On December 3rd 2014, a group of signatory schools who supported 'Fostering a Generation of Makers' White House Maker Faire campaign gathered in Washington DC to discuss next steps. This generated incredible ideas and insight as we moved another step forward in defining a Maker Alliance Network for higher education institutions. Four work streams were created to explore possible next steps for the Alliance: the development of online resources; the preparation of a maker portfolio initiative, the development of increased funding for Maker opportunities, and promotion and advocacy for Making in higher education.
Below you will find one of the four next step proposals prepared by our workstream committees. We invite your feedback, as well as any additions or alternative approaches you might suggest. You are also welcome to indicate your interest in volunteering to work on this committee.
Finally, we also welcome new ideas for next steps. To contribute additional proposals, add a new topic to the 'Next Steps' discussion forum on MakeSchools.org.
Please share any feedback no later than March 1, 2015.
Institutions in the Maker Alliance share a set of making-related goals, such as enhancing student engagement, engaging the community, fostering small businesses, as well as making-related challenges, such as equipment training and liability for maker-spaces. There is currently no easy to access venue to share our successes or to turn to when faced with a problem.
The maker movement becomes stronger as a whole with every improved program and maker-space. By connecting with and learning from each other, we can reduce duplicated effort, speed adoption, and ultimately reach a much stronger outcome than can each institution working on its own.
The Maker Hive, is an online portal to provide the space and functionality to address our goals.
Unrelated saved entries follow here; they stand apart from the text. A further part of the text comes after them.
(** * NB.no-Downloader: a shallow embedding of the two downloaders

    The repository holds two Go programs that share one design:
    - [src/main.go], the tiled downloader (module [Tiled]): a page is
      a grid of tiles whose dimensions are probed once, and every page
      is composited from its tiles;
    - the direct downloader (module [Direct]): one request per page,
      with introduction pages probed by HEAD requests.

    Both are embedded as state-passing programs over an explicit world
    (the [Book] struct, the requests sent so far, the files written and
    the pages handed to the PDF writer).  The remote image service and
    the local file system are parameters of the embedding.  Every loop
    and every recursive retry runs under a bound; a run that reaches
    the bound stops with [Fuel] in the state it has reached, so that a
    statement for every bound speaks of every point of a run. *)

From stdpp Require Import base strings gmap list pretty.
From Stdlib Require Import ZArith Lia Ascii String.

Local Open Scope string_scope.
Local Open Scope list_scope.
Local Open Scope Z_scope.

(** ** Go's [int] (64 bits, two's complement) *)

Module GoInt.

Definition minInt : Z := - 2 ^ 63.
Definition maxInt : Z := 2 ^ 63 - 1.

(** Reduction of a mathematical integer to the representable range. *)
Definition wrap (z : Z) : Z := (z + 2 ^ 63) mod 2 ^ 64 - 2 ^ 63.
The Hive should have information on Maker Alliance institutions (their spaces, their creations, their processes), information on how to get involved (best practices for setting up maker-spaces, liability/IP/etc for educational institutions' maker programs), have a space to post and address questions (for makers of all stripes, teachers, students, etc), ways to connect with people who can inspire or help (individual profiles, social networking), ways to incorporate making (in class, in clubs, etc), and act as a repository for high quality training materials (ideally, host certifications/badges that enable training that is transferrable between maker-spaces and that will be accepted to some degree by companies).
Figure 1: Hive Concept Image
Figure 2: One element of the Hive should be shared online training resources for common maker-tools and pedagogies.
Figure 3: Social networking abilities should be part of the Maker Hive.